Germany’s Parliament, after years of discussions and a draft bill two years ago, has enacted the law tightening the rules around sham paternities, where individual men with German citizenship acknowledge paternity for the children of foreign women, usually in exchange for payment, despite not having a biological connection to the child or a romantic one for the mother.
This ensures residency rights for the mother, who has custody, and a German passport for the child, whose connection to the German father is legally recognized, according to Der Mediendienst Integration (MDI), a central information research service covering migration.
A Long-Running Issue
The so-called “fake” or “sham fathers” scam has been an issue for the German immigration system for over a decade. The first draft law aimed at countering this issue was created in 2008, but Germany’s constitutional court rejected it because it could potentially make children stateless.
In 2017, several media outlets reported on the “epidemic” of false paternity claims, with some estimating as many as 5,000 instances a year. This was the number the government was aware of, meaning the actual number was expected to be higher.
Deutsche Welle reported in 2017 on broadcaster RBB’s estimate of 700 false paternity claims in Berlin alone, with Martin Steltner, a spokesperson for the Berlin state prosecutors’ office at the time, saying they had found a man who had claimed paternity for ten different children.
At the time, many worried about how to regulate the phenomenon without endangering the children and about whether the state could probe into personal lives by ordering DNA tests to prove paternity.
In 2024, the justice and interior ministers told reporters that authorities processed 1,769 possible cases of fraud between January 2018 and December 2021, with around 290 considered actual cases. AFP reported a further 1,800 examinations at German diplomatic missions abroad.
The State Pays Schemers
Since the 2010s, several striking cases have been uncovered. Paternity acknowledgement had become a very lucrative business model, with most fathers officially not having any money, thus receiving social benefits from the state and frequently a downpayment from the mothers.
According to Tagesspiegel, Johnathan A. was one of these men: officially penniless, he claimed paternity for 24 children, and with no official means of financial support, the state paid him child support for each child, up to €22,500 per month overall.
Bundestag lawmaker Cornell-Anette Babendererde from the ruling conservative CDU party also highlighted an incident during the law’s reading on 12 June: a man from Lower Saxony acknowledged 47 children.
These remain outlier cases, but the scope of the issue remains largely unknown since official reports are scarce.
What the Bill Entails
The bill introduces several new authentication processes to avoid fraudulent claims, which affect thousands of binational families, with the draft bill suggesting that about 65,000 cases per year will be affected.
Foreigners’ offices (Ausländerbehörden) will now be required to sign off on the recognition of paternity whenever a citizen or long-term resident acknowledges paternity to a child whose mother has no residency or tolerated stay (Duldung). If the parent is the biological father, abuse is ruled out, and the civil registry verifies the claim, the foreigner’s office approval is not required.
The office will also gain the right to revoke approval in cases of bribery, threats, and intentional withholding of information. Providing false or incomplete information can lead to criminal charges. Statutory assumptions will streamline the legal proceedings by changing the rules around producing evidence.
Tagesspiegel reported that there are ways to prove the situation is clearly “not abusive,” including if the father and mother are married after the birth, have lived under the same roof for at least 18 months, or if the child has siblings.
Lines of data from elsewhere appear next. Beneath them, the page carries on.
Lemma wp_Initialize (n : Z) (Q : ZMD D → outcome unit → Prop) d :
  dev_wf d → ZoneSize d < 2^32 → Device_Capacity d ≤ 2^24 * ZoneSize d →
  0 < n → MaxOpenZones d ≤ n →
  (∀ s' o, dev_same dev_wf dev_sector d (md_dev s') → returns o →
    (is_ok o → md_wf s' ∧ zm_maxOpenZones (md_zm s') = n) → Q s' o) →
  wp ZoneManager_Initialize Q (mkZMD (NewZoneManager n) d).
Proof.
  intros Hd Hzs Hcap Hn Hmax HQ. unfold ZoneManager_Initialize, on_device. wp_steps. simpl.
  eapply wp_mono; [by apply dev_report|]. intros d' o (Hret & Hsame & Hdescs).
  destruct o as [descs|[e| |]]; try done; cbn beta iota; [|by apply HQ].
  unfold zm_modify. wp_steps. simpl. destruct (Hdescs descs eq_refl) as [Hok Hopen].
  destruct Hsame as (Hd' & Hc' & Hzs' & Hsec').
  assert (Hcount : len descs ≤ 2^24).
  { destruct (decide (len descs = 0)); [lia|].
    destruct (lookup_lt_is_Some_2 descs (Nat.pred (length descs))) as [desc Hl];
      [unfold len in *; lia|].
    destruct (Hok _ _ Hl) as (Hs & Hlen & Hfit & _). destruct (dev_geometry _ Hd).
    unfold len. nia. }
  apply HQ; [by split_and!|done|]. intros _. simpl. rw init_loop_max. split; [|done].
  pose proof (init_loop_wf d' descs (zm_set_freeList [] (zm_set_zones [] (NewZoneManager n)))) as Hl.
  apply Hl; simpl; [apply new_manager_wf; [done|by rw Hzs'|done]|done| |].
  - intros j desc Hj. destruct (Hok j desc Hj) as (? & ? & ? & ?). unfold desc_ok.
    by rw Hc' Hzs'.
  - rw map_size_empty. lia.
Qed.
End md.

(** ** The collector's choice *)
Lemma GCScore_nonneg z :
  0 ≤ zi_TotalSegs z < 2^32 → f_nonneg (GCScore z).
Proof.
  intros. unfold GCScore. case_match; [done|].
  pose proof (u32_range (zi_TotalSegs z - zi_ValidSegs z)).
  apply float64_ratio_nonneg; lia.
Qed.

Definition counts_ok (zm : ZoneManager) : Prop :=
  Forall (λ z, 0 ≤ zi_TotalSegs z < 2^32) (zm_zones zm).

(** The scan's invariant: [best] is the first zone of maximal score so far. *)
Definition best_so_far (zm : ZoneManager) (zs : list ZoneInfo) (best : Z * spec_float * bool) : Prop :=
  let '(bestID, bestScore, found) := best in
  if found : bool then
    ∃ z, z ∈ zs ∧ gc_eligible zm z = true ∧ zi_ID z = bestID ∧ bestScore = GCScore z ∧
         ∀ z', z' ∈ zs → gc_eligible zm z' = true → float64_lt bestScore (GCScore z') = false
  else bestID = 0 ∧ bestScore = float64_of_Z (-1) ∧ ∀ z', z' ∈ zs → gc_eligible zm z' = false.

Lemma gc_scan_best (zm : ZoneManager) zs todo best :
  Forall (λ z, 0 ≤ zi_TotalSegs z < 2^32) (zs ++ todo) →
  best_so_far zm zs best → best_so_far zm (zs ++ todo) (foldl (gc_scan_step zm) best todo).
Proof.
  revert zs best. induction todo as [|z todo IH]; intros zs best Hall Hbest.
  { by rw app_nil_r. }
  simpl. rw (assoc_L (++) zs [z] todo). apply IH; [by rw -assoc_L|].
  rw Forall_app Forall_cons in Hall. destruct Hall as (Hzs & Hz & _).
  destruct best as [[bestID bestScore] found]. unfold gc_scan_step, best_so_far in *.
  rw Forall_forall in Hzs. pose proof (GCScore_nonneg z Hz) as Hnn.
  destruct (gc_eligible zm z) eqn:Hel; simpl.
  - destruct found.
    + destruct Hbest as (zb & Hzb & Helb & <- & -> & Hmax).
      pose proof (GCScore_nonneg zb (Hzs _ Hzb)) as Hnb.
      destruct (float64_lt (GCScore zb) (GCScore z)) eqn:Hlt.
      * exists z. split_and!; [set_solver|done..|]. intros z' [Hz'| ->%list_elem_of_singleton]%elem_of_app He.
        -- eapply float64_lt_not_trans; [| | |by apply Hmax|]; eauto using GCScore_nonneg.
        -- apply float64_lt_irrefl.
      * exists zb. split_and!; [set_solver|done..|].
        intros z' [Hz'| ->%list_elem_of_singleton]%elem_of_app He; auto.
    + destruct Hbest as (-> & -> & Hnone). rw float64_lt_neg1 //.
      exists z. split_and!; [set_solver|done..|].
      intros z' [Hz'| ->%list_elem_of_singleton]%elem_of_app He; [|apply float64_lt_irrefl].
      by rw Hnone in He.
  - destruct found.
    + destruct Hbest as (zb & Hzb & Helb & <- & -> & Hmax). exists zb.
      split_and!; [set_solver|done..|].
      intros z' [Hz'| ->%list_elem_of_singleton]%elem_of_app He; [auto|congruence].
    + destruct Hbest as (-> & -> & Hnone). split_and!; [done..|].
      intros z' [Hz'| ->%list_elem_of_singleton]%elem_of_app; auto.
Qed.
(* ===== verification/Gc.v ===== *)
(** * [internal/ztl/gc.go], gc_stats.go and journal_iface.go

    The collector moves the live segments of a victim zone to fresh zones and
    resets the victim.  The tables it shares by pointer with the translation
    layer ([l2p], [p2l], the zone manager with its device, the journal and the
    statistics) live in the engine's record; ztl.go's record contains it.  The
    goroutine loop [run], which decides when [runCycle] is called, is in
    [Background.v]. *)

From S2P Require Import Bytes Float64 Zbc Backend Segment ZoneManager.

(** ** journal_iface.go: the [Journal] interface *)
Class JournalOps (J : Type) := {
  LogL2PUpdate : Z → Z → Z → M J Z;
  LogZoneOpen : Z → M J unit;
  LogZoneClose : Z → M J unit;
  LogZoneReset : Z → M J unit;
  GroupCommit : M J unit;
}.

(** What the layer relies on: the calls return. *)
Class JournalSpec (J : Type) `{JournalOps J} := {
  jr_wf : J → Prop;
  jr_LogL2PUpdate j seg old new : jr_wf j → wp (LogL2PUpdate seg old new) (λ j' o, jr_wf j' ∧ returns o) j;
  jr_LogZoneOpen j z : jr_wf j → wp (LogZoneOpen z) (λ j' o, jr_wf j' ∧ returns o) j;
  jr_LogZoneReset j z : jr_wf j → wp (LogZoneReset z) (λ j' o, jr_wf j' ∧ returns o) j;
  jr_GroupCommit j : jr_wf j → wp GroupCommit (λ j' o, jr_wf j' ∧ returns o) j;
}.

(** ** gc_stats.go *)
Record GCStats := {
  st_ZonesReclaimed : Z;
  st_BytesMigrated : Z;
  st_RunCount : Z;
  st_Running : Z;
}.
Definition GCStats_zero : GCStats :=
  {| st_ZonesReclaimed := 0; st_BytesMigrated := 0; st_RunCount := 0; st_Running := 0 |}.
Definition stats_reclaimed (st : GCStats) : GCStats :=
  {| st_ZonesReclaimed := i64 (st_ZonesReclaimed st + 1); st_BytesMigrated := st_BytesMigrated st;
     st_RunCount := st_RunCount st; st_Running := st_Running st |}.
Definition stats_migrated (n : Z) (st : GCStats) : GCStats :=
  {| st_ZonesReclaimed := st_ZonesReclaimed st; st_BytesMigrated := i64 (st_BytesMigrated st + n);
     st_RunCount := st_RunCount st; st_Running := st_Running st |}.
Definition stats_run (running inc : Z) (st : GCStats) : GCStats :=
  {| st_ZonesReclaimed := st_ZonesReclaimed st; st_BytesMigrated := st_BytesMigrated st;
     st_RunCount := i64 (st_RunCount st + inc); st_Running := running |}.

(** ** State *)
Record GCConfig := {
  gcc_FreeTriggerRatio : spec_float;
  gcc_EmergencyFreeZones : Z;
  gcc_SectorsPerSegment : Z;
}.

Record GCEngine (D J : Type) := {
  gc_l2p : L2PTable;
  gc_p2l : P2LMap;
  gc_md : ZMD D;                     (* zone manager and device *)
  gc_journal : option J;             (* nil or a journal *)
  gc_stats : GCStats;
  gc_sectorsPerSeg : Z;
  gc_freeTriggerRatio : spec_float;
  gc_emergencyFreeZones : Z;
}.
Arguments gc_l2p {D J} _. Arguments gc_p2l {D J} _. Arguments gc_md {D J} _.
Arguments gc_journal {D J} _. Arguments gc_stats {D J} _. Arguments gc_sectorsPerSeg {D J} _.
Arguments gc_freeTriggerRatio {D J} _. Arguments gc_emergencyFreeZones {D J} _.

Section gc.
Context {D J : Type} `{ZonedDevice D} `{JournalOps J}.
Implicit Types g : GCEngine D J.

Definition NewGCEngine (l2p : L2PTable) (p2l : P2LMap) (md : ZMD D) (journal : option J)
    (stats : GCStats) (cfg : GCConfig) : GCEngine D J :=
  {| gc_l2p := l2p; gc_p2l := p2l; gc_md := md; gc_journal := journal; gc_stats := stats;
     gc_sectorsPerSeg := gcc_SectorsPerSegment cfg;
     gc_freeTriggerRatio := gcc_FreeTriggerRatio cfg;
     gc_emergencyFreeZones := gcc_EmergencyFreeZones cfg |}.

Definition gc_set_l2p (t : L2PTable) g : GCEngine D J :=
  {| gc_l2p := t; gc_p2l := gc_p2l g; gc_md := gc_md g; gc_journal := gc_journal g;
     gc_stats := gc_stats g; gc_sectorsPerSeg := gc_sectorsPerSeg g;
     gc_freeTriggerRatio := gc_freeTriggerRatio g; gc_emergencyFreeZones := gc_emergencyFreeZones g |}.
Definition gc_set_p2l (m : P2LMap) g : GCEngine D J :=
  {| gc_l2p := gc_l2p g; gc_p2l := m; gc_md := gc_md g; gc_journal := gc_journal g;
     gc_stats := gc_stats g; gc_sectorsPerSeg := gc_sectorsPerSeg g;
     gc_freeTriggerRatio := gc_freeTriggerRatio g; gc_emergencyFreeZones := gc_emergencyFreeZones g |}.
Definition gc_set_md (md : ZMD D) g : GCEngine D J :=
  {| gc_l2p := gc_l2p g; gc_p2l := gc_p2l g; gc_md := md; gc_journal := gc_journal g;
     gc_stats := gc_stats g; gc_sectorsPerSeg := gc_sectorsPerSeg g;
     gc_freeTriggerRatio := gc_freeTriggerRatio g; gc_emergencyFreeZones := gc_emergencyFreeZones g |}.
Definition gc_set_journal (j : option J) g : GCEngine D J :=
  {| gc_l2p := gc_l2p g; gc_p2l := gc_p2l g; gc_md := gc_md g; gc_journal := j;
     gc_stats := gc_stats g; gc_sectorsPerSeg := gc_sectorsPerSeg g;
     gc_freeTriggerRatio := gc_freeTriggerRatio g; gc_emergencyFreeZones := gc_emergencyFreeZones g |}.
Definition gc_set_stats (st : GCStats) g : GCEngine D J :=
  {| gc_l2p := gc_l2p g; gc_p2l := gc_p2l g; gc_md := gc_md g; gc_journal := gc_journal g;
     gc_stats := st; gc_sectorsPerSeg := gc_sectorsPerSeg g;
     gc_freeTriggerRatio := gc_freeTriggerRatio g; gc_emergencyFreeZones := gc_emergencyFreeZones g |}.

(** Calls on the components. *)
Definition on_l2p {A} (m : M L2PTable A) : M (GCEngine D J) A := zoom gc_l2p gc_set_l2p m.
Definition on_zm {A} (m : M (ZMD D) A) : M (GCEngine D J) A := zoom gc_md gc_set_md m.
Definition p2l_modify (f : P2LMap → P2LMap) : M (GCEngine D J) unit :=
  modify (λ g, gc_set_p2l (f (gc_p2l g)) g).
Definition stats_modify (f : GCStats → GCStats) : M (GCEngine D J) unit :=
  modify (λ g, gc_set_stats (f (gc_stats g)) g).
Definition the_zm g : ZoneManager := md_zm (gc_md g).

(** [if gc.journal != nil { ... }] *)
Definition with_journal {A} (m : M J A) : M (GCEngine D J) unit := λ g,
  match gc_journal g with
  | None => (g, Ok tt)
  | Some j => match m j with
              | (j', Ok _) => (gc_set_journal (Some j') g, Ok tt)
              | (j', Stop r) => (gc_set_journal (Some j') g, Stop r)
              end
  end.

(** [defer f()]: also after an error or a panic. *)
Definition deferred {S A} (f : S → S) (m : M S A) : M S A := λ s,
  let '(s', o) := m s in (f s', o).

(** ** Operations *)
Definition shouldTrigger g : bool :=
  let total := TotalZoneCount (the_zm g) in
  if total =? 0 then false
  else
    let free := FreeZoneCount (the_zm g) in
    let ratio := float64_div (float64_of_Z free) (float64_of_Z total) in
    float64_lt ratio (gc_freeTriggerRatio g).

(** The second half of [migrateSegment]: the data goes to the write pointer of
    the new zone and the segment is remapped there. *)
Definition migrate_place (victimID segID currentPhys newZoneID : Z) (data : list byte)
    : M (GCEngine D J) unit :=
  sps ← gets gc_sectorsPerSeg;
  newWP ← gets (λ g, ZoneManager_WritePointer newZoneID (the_zm g));
  newStart ← gets (λ g, ZoneManager_ZoneStartLBA newZoneID (the_zm g));
  let newOffset := u64 (newWP - newStart) in
  let newPhys := EncodePhysAddr newZoneID newOffset in
  wrap "logging L2P update for segment %d: %w"
    (with_journal (LogL2PUpdate segID currentPhys newPhys)) ;;
  wrap "writing migrated data to zone %d: %w"
    (on_zm (on_device (WriteSectors newWP data))) ;;
  on_zm (zm_modify (UpdateWritePointer newZoneID (u64 (newWP + sps)))) ;;
  swapped ← on_l2p (L2PTable_CAS segID currentPhys newPhys);
  if negb swapped then
    on_zm (zm_modify (IncrementValidSegs newZoneID)) ;;
    on_zm (zm_modify (DecrementValidSegs newZoneID))
  else
    p2l_modify (P2LMap_Delete currentPhys) ;;
    p2l_modify (P2LMap_Set newPhys segID) ;;
    on_zm (zm_modify (DecrementValidSegs victimID)) ;;
    on_zm (zm_modify (IncrementValidSegs newZoneID)) ;;
    stats_modify (stats_migrated (len data)).

Definition migrateSegment (victimID segID victimOffset : Z) : M (GCEngine D J) unit :=
  currentPhys ← gets (λ g, L2PTable_Get segID (gc_l2p g));
  if PhysAddr_IsUnmapped currentPhys then p2l_modify (P2LMap_Delete currentPhys)
  else if negb (PhysAddr_ZoneID currentPhys =? victimID) ||
          negb (PhysAddr_OffsetSectors currentPhys =? victimOffset) then mret tt
  else
    info ← gets (λ g, ZoneManager_ZoneInfo victimID (the_zm g));
    match info with
    | None => throw (Errorf "victim zone %d not found")
    | Some victimInfo =>
        let readLBA := u64 (zi_StartLBA victimInfo + victimOffset) in
        sps ← gets gc_sectorsPerSeg;
        data ← wrap "reading segment from victim zone %d at LBA %d: %w"
                 (on_zm (on_device (ReadSectors readLBA (u32 sps))));
        newZoneID ← wrap "allocating zone for GC migration: %w" (on_zm AllocateFree);
        migrate_place victimID segID currentPhys newZoneID data
    end.

(** Segments of the victim that the forward table still maps there, in the
    order Go ranges over the reverse map. *)
Definition live_segments (order : list (p2lKey * Z) → list (p2lKey * Z)) (victimID : Z) g
    : list (Z * Z) :=
  filter (λ os : Z * Z,
    let phys := L2PTable_Get os.2 (gc_l2p g) in
    PhysAddr_IsUnmapped phys = false ∧ PhysAddr_ZoneID phys = victimID ∧
    PhysAddr_OffsetSectors phys = os.1)
    (P2LMap_IterateZone victimID order (gc_p2l g)).

Definition collectZone (order : list (p2lKey * Z) → list (p2lKey * Z)) (victimID : Z)
    : M (GCEngine D J) unit :=
  on_zm (zm_modify (Freeze victimID)) ;;
  deferred (λ g, gc_set_md (mkZMD (Unfreeze victimID (the_zm g)) (md_dev (gc_md g))) g) (
    liveSegs ← gets (live_segments order victimID);
    for_each (λ (_ : unit) (seg : Z * Z),
      wrap "migrating segment %d: %w" (migrateSegment victimID seg.2 seg.1)) tt liveSegs ;;
    wrap "logging zone reset for victim %d: %w" (with_journal (LogZoneReset victimID)) ;;
    wrap "committing zone reset journal for victim %d: %w" (with_journal GroupCommit) ;;
    info ← gets (λ g, ZoneManager_ZoneInfo victimID (the_zm g));
    match info with
    | None => throw (Errorf "victim zone %d not found")
    | Some victimInfo =>
        wrap "resetting victim zone %d: %w"
          (on_zm (on_device (ResetZone (zi_StartLBA victimInfo)))) ;;
        wrap "marking victim zone %d empty: %w" (on_zm (MarkEmpty victimID)) ;;
        stats_modify stats_reclaimed
    end).

Definition runCycle (order : list (p2lKey * Z) → list (p2lKey * Z)) : M (GCEngine D J) unit :=
  stats_modify (stats_run 1 0) ;;
  deferred (λ g, gc_set_stats (stats_run 0 0 (gc_stats g)) g) (
    stats_modify (λ st, stats_run (st_Running st) 1 st) ;;
    victim ← gets (λ g, SelectGCVictim (the_zm g));
    let '(victimID, found) := victim in
    if negb found then mret tt
    else _ ← attempt (collectZone order victimID); mret tt).

(** The loop ends when enough zones are free or an error stops it; [fuel]
    bounds the number of collected zones. *)
Fixpoint RunEmergencyGC (order : list (p2lKey * Z) → list (p2lKey * Z)) (fuel : nat)
    : M (GCEngine D J) unit :=
  enough ← gets (λ g, gc_emergencyFreeZones g <=? FreeZoneCount (the_zm g));
  if enough : bool then mret tt
  else
    match fuel with
    | O => stop_with Diverged
    | S fuel =>
        victim ← gets (λ g, SelectGCVictim (the_zm g));
        let '(victimID, found) := victim in
        if negb found then throw (Errorf "emergency GC: no GC victim available")
        else
          wrap "emergency GC cycle: %w" (collectZone order victimID) ;;
          RunEmergencyGC order fuel
    end.
End gc.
There is also the possibility of undergoing a DNA test to prove paternity without a doubt. Under German law, social paternity also becomes evident in how the child interacts with the father and whether the father takes on parenting responsibilities or pays child support before application.
Controversy: AfD’s Alternative
The law did not pass without controversy: both human rights advocacy groups and Bundestag parties spoke out against differing aspects of the law.
Green Party MP Filiz Polat highlighted that the relatively low number of sham paternities is disproportionate to the amount of bureaucratic work now required to review 65,000 proceedings annually, while placing general suspicion on binational families by default.
The far-right AfD party’s parliamentary group submitted their own draft bill. This bill would have mandated the presence of immigration authorities in all cases where one parent is non-German and thus requires paternity recognition. In this draft, the burden of proof lies with the parent seeking acknowledgment, and it offers DNA tests as unequivocal proof of paternity. This version failed to secure a majority.
Advocacy Groups: Enacted Law Exposes Children
Advocacy groups have highlighted that the law targets the most vulnerable families, exposing children, arguing that this is done not to stop fraudulent cases but to address residency status differences. The Association of Binational Families and Partnerships, the only advocacy group for binational, migrant, and transnational families and couples at the federal, state, and local levels, warned in a Facebook post that couples living in different countries during pregnancy are especially vulnerable.
“When proceedings are delayed, children are left without a parent with legally recognized parental status – with tangible consequences: uncertain residency status, lack of benefits, and, in the worst case, even statelessness,” they wrote. “Another problem is that families living across borders must expect even longer separations because family reunification is also delayed.”
The law has now officially passed and has been enacted, having taken effect the day after the vote.